Kultur : Junge Kunst, schnelle Autos

Kandidatenkür für den Nationalgalerie-Preis

Nicola Kuhn

Ein Räuspern vor dem ersten Wort wie ein aufheulender Motor. Dann legt Peter Raue, Vorsitzender des Vereins der Freunde der Nationalgalerie, gewohnt rasant los. Die vier Kandidaten für den Preis der Nationalgalerie für junge Kunst kommen an diesem Abend in die Poleposition; anlässlich des Berliner Art Forums werden ihre Namen am Freitagabend auf einer Party im Autosalon bekanntgegeben: Tino Sehgal, Jeanne Faust, Ceal Floyer und Damian Ortega.

Junge Kunst passt zu schnellen Autos. Eine neue Zeitrechnung beginnt. Der Sponsor kommt nicht mehr ins Museum, sondern die Kunst kommt zu ihm. Also lädt der Verein der Freunde der Nationalgalerie als Preisstifter in die BMW-Vertretung am Kurfürstendamm. Autos sind zwar keine zu sehen, Kunstwerke ebenso wenig. Verhandelt werden Namen und Marken, und das Objekt steht erst am Ende der Verwertungskette.

Nicht von ungefähr entziehen sich genau in diesem Moment die Künstler der Vermarktung: Die Kandidaten glänzen durch Abwesenheit. Die Jury – bestehend aus Yilmaz Dziewior (KunstvereinHamburger), Ulrike Groos (Kunsthalle Düsseldorf) und Jens Hoffmann (ICA London) – wählte mit Faust, Floyer und Ortega bislang wenig geläufige Künstler, die kaum unter Glamour-Verdacht stehen. Anders überraschte die Nominierung von Tino Sehgal, der 2005 mit Thomas Scheibitz den deutschen Pavillon auf der Biennale di Venezia bespielte. Seine Popularität steht im Gegensatz zur geringen Bekanntheit der drei anderen Kandidaten. Andererseits entzieht sich seine Kunst, die allein in Handlungsanweisungen etwa für Museumsangestellte besteht, der Objekthaftigkeit. Das prädestiniert ihn wiederum für die eigenwillige shortlist des Kunstpreises, der 2007 im Anschluss an eine Ausstellung im Hamburger Bahnhof verliehen wird.

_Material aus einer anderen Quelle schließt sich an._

(* ===== verification/OperatingArea.v ===== *)
(** * The development operating areas (src/sdk/crates/rx-package/src/operating_area.rs)

    The issuers that come with the sources: their catalog, and [judge], the rule by which one of them
    turns a challenge into a claim it will sign.  [IntentInput] is what [serde_json] makes of the
    subject of a challenge. *)

From Stdlib Require Import Ascii.
From stdpp Require Import base gmap sets list strings fin_maps numbers options.
From S2P Require Import Prelude Effects Types Canonical Text Package Decisions Assessment.
#[local] Open Scope string_scope.
#[local] Set Warnings "-register-all".

Module Area.
Record Area := {
  key_id : string;
  issuer : string;
  area : string;
  role : string;
  program : string;
  max_ttl_ms : N;
  rule : string;
  public_key : string;
  max_native_packages : N;
  max_support_profiles : N;
}.
End Area.
Abbreviation Area := Area.Area.

Fixpoint bytes_of (l : list N) : string :=
  match l with [] => "" | n :: l => String (ascii_of_N n) (bytes_of l) end.

Definition SUPPORT : Area := {|
  Area.key_id := "rx/development-work-judge-v1";
  Area.issuer := "development/support-gap-judge-v1";
  Area.area := "development/support-area";
  Area.role := "work/support-gap-report";
  Area.program := "rx/status-work-http";
  Area.max_ttl_ms := 30000;
  Area.rule := "development/bounded-support-gap-report-v1";
  Area.public_key := bytes_of [
    0x7a; 0x65; 0x6f; 0x9a; 0x14; 0x50; 0x8a; 0xc4; 0x40; 0xff; 0x26; 0x64; 0x6e; 0xce; 0x22;
    0x47; 0x27; 0xfe; 0xd7; 0x31; 0x51; 0xa0; 0x06; 0x70; 0x22; 0x7d; 0xaf; 0x10; 0xe1; 0x5f;
    0x14; 0xe9]%N;
  Area.max_native_packages := 10000;
  Area.max_support_profiles := 64;
|}.
Definition COMPACT : Area := {|
  Area.key_id := "rx/development-compact-judge-v1";
  Area.issuer := "development/compact-support-judge-v1";
  Area.area := "development/compact-support-area";
  Area.role := "work/compact-support-gap-report";
  Area.program := "rx/status-compact-work-http";
  Area.max_ttl_ms := 15000;
  Area.rule := "development/compact-support-gap-report-v1";
  Area.public_key := bytes_of [
    134; 9; 150; 127; 4; 174; 197; 79; 224; 11; 241; 69; 202; 5; 49; 75; 132; 92; 83; 3; 36;
    120; 219; 246; 204; 122; 80; 233; 253; 89; 100; 163]%N;
  Area.max_native_packages := 2000;
  Area.max_support_profiles := 8;
|}.
Definition AREAS : list Area := [SUPPORT; COMPACT].

(** ** The catalog *)

Definition bad_declaration (a : Area) : bool :=
  all_zero (Area.public_key a)
  || negb ((1 <=? Area.max_ttl_ms a) && (Area.max_ttl_ms a <=? 60000))%N
  || (Area.max_native_packages a =? 0)%N
  || (Area.max_support_profiles a =? 0)%N
  || existsb (λ v, negb (valid_name v))
       [Area.key_id a; Area.issuer a; Area.area a; Area.role a; Area.program a; Area.rule a].

Definition check_pair (a b : Area) : result string unit :=
  _ ← err_if (bool_decide (Area.area a = Area.area b)) "area-catalog/duplicate-area";
  _ ← err_if (bool_decide (Area.issuer a = Area.issuer b)) "area-catalog/duplicate-issuer";
  _ ← err_if (bool_decide (Area.key_id a = Area.key_id b)) "area-catalog/duplicate-key-id";
  _ ← err_if (bool_decide (Area.public_key a = Area.public_key b))
        "area-catalog/duplicate-public-key";
  err_if (bool_decide (Area.program a = Area.program b)) "area-catalog/duplicate-program".

(** The loop over the declarations; [before] are the ones already passed, [&areas[..i]]. *)
Fixpoint check_declarations (before rest : list Area) : result string unit :=
  match rest with
  | [] => Ok tt
  | a :: rest =>
      _ ← err_if (bad_declaration a) "area-catalog/invalid-declaration";
      _ ← try_for (check_pair a) before;
      check_declarations (before ++ [a])%list rest
  end.
Definition validate_catalog (areas : list Area) : result string unit :=
  _ ← err_if (bool_decide (length areas = 0) || (8 <? length areas)%nat)
        "area-catalog/count: requires 1..8 declarations";
  check_declarations [] areas.
Definition catalog : result string (list Area) :=
  _ ← validate_catalog AREAS; Ok AREAS.
Definition for_program (program : string) : result string (option Area) :=
  areas ← catalog;
  Ok (snd <$> list_find (λ a, Area.program a = program) areas).

(** ** The judgment *)

(** [Intent] of operating_area.rs, not the one of the domain. *)
Module AreaIntent.
Record AreaIntent := {
  operation : string;
  task : Task;
  subject : Value;
  configuration : Digest;
  input_digest : Digest;
  readiness_semantics : Digest;
}.
End AreaIntent.
Abbreviation AreaIntent := AreaIntent.AreaIntent.

Module Denial.
Record Denial := { challenge : Id; rule : string; reason : string }.
End Denial.
Abbreviation Denial := Denial.Denial.

Class IntentInput := { intent_of_value : Value → result string AreaIntent }.

Section judge.
Context `{IntentInput}.

(** The rule of one area. *)
Definition judge_area (area : Area) (info : ChallengeInfo) (decision : Id) (ttl : Counter) :
    result string Claim :=
  _ ← err_if (bool_decide (ChallengeInfo.key info ≠ Area.key_id area)
              || bool_decide (ChallengeInfo.issuer info ≠ Area.issuer area)) "judge/issuer-scope";
  _ ← err_if (bool_decide (ChallengeInfo.operating_area info ≠ Area.area area))
        "judge/operating-area";
  _ ← err_if (bool_decide (ChallengeInfo.role info ≠ Area.role area)
              || bool_decide (ChallengeInfo.kind info ≠ Kind.WorkUse)
              || bool_decide (Owner.program (ChallengeInfo.owner info) ≠ Area.program area))
        "judge/role-kind-program";
  _ ← err_if ((ttl =? 0)%N || (Area.max_ttl_ms area <? ttl)%N
              || (ChallengeInfo.max_ttl_ms info <? ttl)%N) "judge/ttl";
  intent ← map_err (λ _, "judge/intent-shape") (intent_of_value (ChallengeInfo.subject info));
  let task := AreaIntent.task intent in
  _ ← err_if (bool_decide (AreaIntent.operation intent ≠ "support-gap-report.v1")
              || bool_decide (Task.operating_area task ≠ Area.area area)
              || (Area.max_native_packages area <? Task.required_native_packages task)%N
              || (Area.max_support_profiles area <? Task.required_support_profiles task)%N)
        "judge/bounded-report-rule";
  let owner := ChallengeInfo.owner info in
  let pin (name : string) (v : Value) := bool_decide (field (AreaIntent.subject intent) name ≠ Some v) in
  _ ← err_if (pin "registration" (to_value (Owner.registration owner))
              || pin "registration_revision" (to_value (Owner.revision owner))
              || pin "program" (to_value (Owner.program owner))
              || pin "catalog_digest" (to_value (Owner.catalog owner))) "judge/owner-context";
  Ok {| Claim.schema := "rx.external-decision.v1"; Claim.verdict := Approve;
        Claim.challenge := info; Claim.decision := decision; Claim.ttl_ms := ttl |}.

Definition judge (info : ChallengeInfo) (decision : Id) (ttl : Counter) : result Denial Claim :=
  let denial (rule reason : string) := {|
    Denial.challenge := ChallengeInfo.id info; Denial.rule := rule; Denial.reason := reason |} in
  entries ← map_err (denial "area-catalog") catalog;
  area ← ok_or (snd <$> list_find (λ a, Area.key_id a = ChallengeInfo.key info) entries)
           (denial "area-catalog" "judge/issuer-scope");
  map_err (denial (Area.rule area)) (judge_area area info decision ttl).
End judge.

Lemma catalog_ok : catalog = Ok AREAS.
Proof. vm_compute. reflexivity. Qed.

Lemma judge_ok `{IntentInput} info decision ttl claim :
  judge info decision ttl = Ok claim → ∃ area, area ∈ AREAS ∧
    ChallengeInfo.key info = Area.key_id area ∧ ChallengeInfo.issuer info = Area.issuer area ∧
    ChallengeInfo.operating_area info = Area.area area ∧ ChallengeInfo.role info = Area.role area ∧
    ChallengeInfo.kind info = Kind.WorkUse ∧
    (0 < ttl ≤ Area.max_ttl_ms area)%N ∧ (ttl ≤ ChallengeInfo.max_ttl_ms info)%N ∧
    claim = {| Claim.schema := "rx.external-decision.v1"; Claim.verdict := Approve;
               Claim.challenge := info; Claim.decision := decision; Claim.ttl_ms := ttl |}.
Proof.
  unfold judge. rewrite catalog_ok. intros Hj. cbn [map_err mbind result_bind] in Hj.
  destruct (list_find _ AREAS) as [[i area]|] eqn:Hf; [|done]. cbn in Hj.
  apply list_find_Some in Hf as (Hi & _ & _). apply list_elem_of_lookup_2 in Hi. exists area.
  destruct (judge_area area info decision ttl) as [c|] eqn:Hc; [|done]. injection Hj as ->.
  unfold judge_area in Hc. cbv zeta in Hc. invert_results. bool_simpl.
  split_and!; first [done|by apply dec_stable|lia].
Qed.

Der Mexikaner Damian Ortega, zurzeit DAAD-Stipendiat in Berlin, hatte jüngst einen Auftritt bei der Berlin-Biennale. Von ihm stammte der bewegliche Tisch in einer Privatwohnung in der Auguststraße. Auch die Bildhauerin Ceal Floyer aus Pakistan lebt in Berlin, sie hinterfragt durch minimale Eingriffe an Alltagsobjekten die Wahrnehmung des Betrachters. Die Filmemacherin und Fotografin Jeanne Faust wiederum spielt in ihren dokumentarischen Aufnahmen mit festgefügten Vorstellungen von Nationalität. Nach den Großkalibern unter den letztjährigen Kandidaten gewinnt der Preis für junge Kunst eine überraschende Leichtigkeit.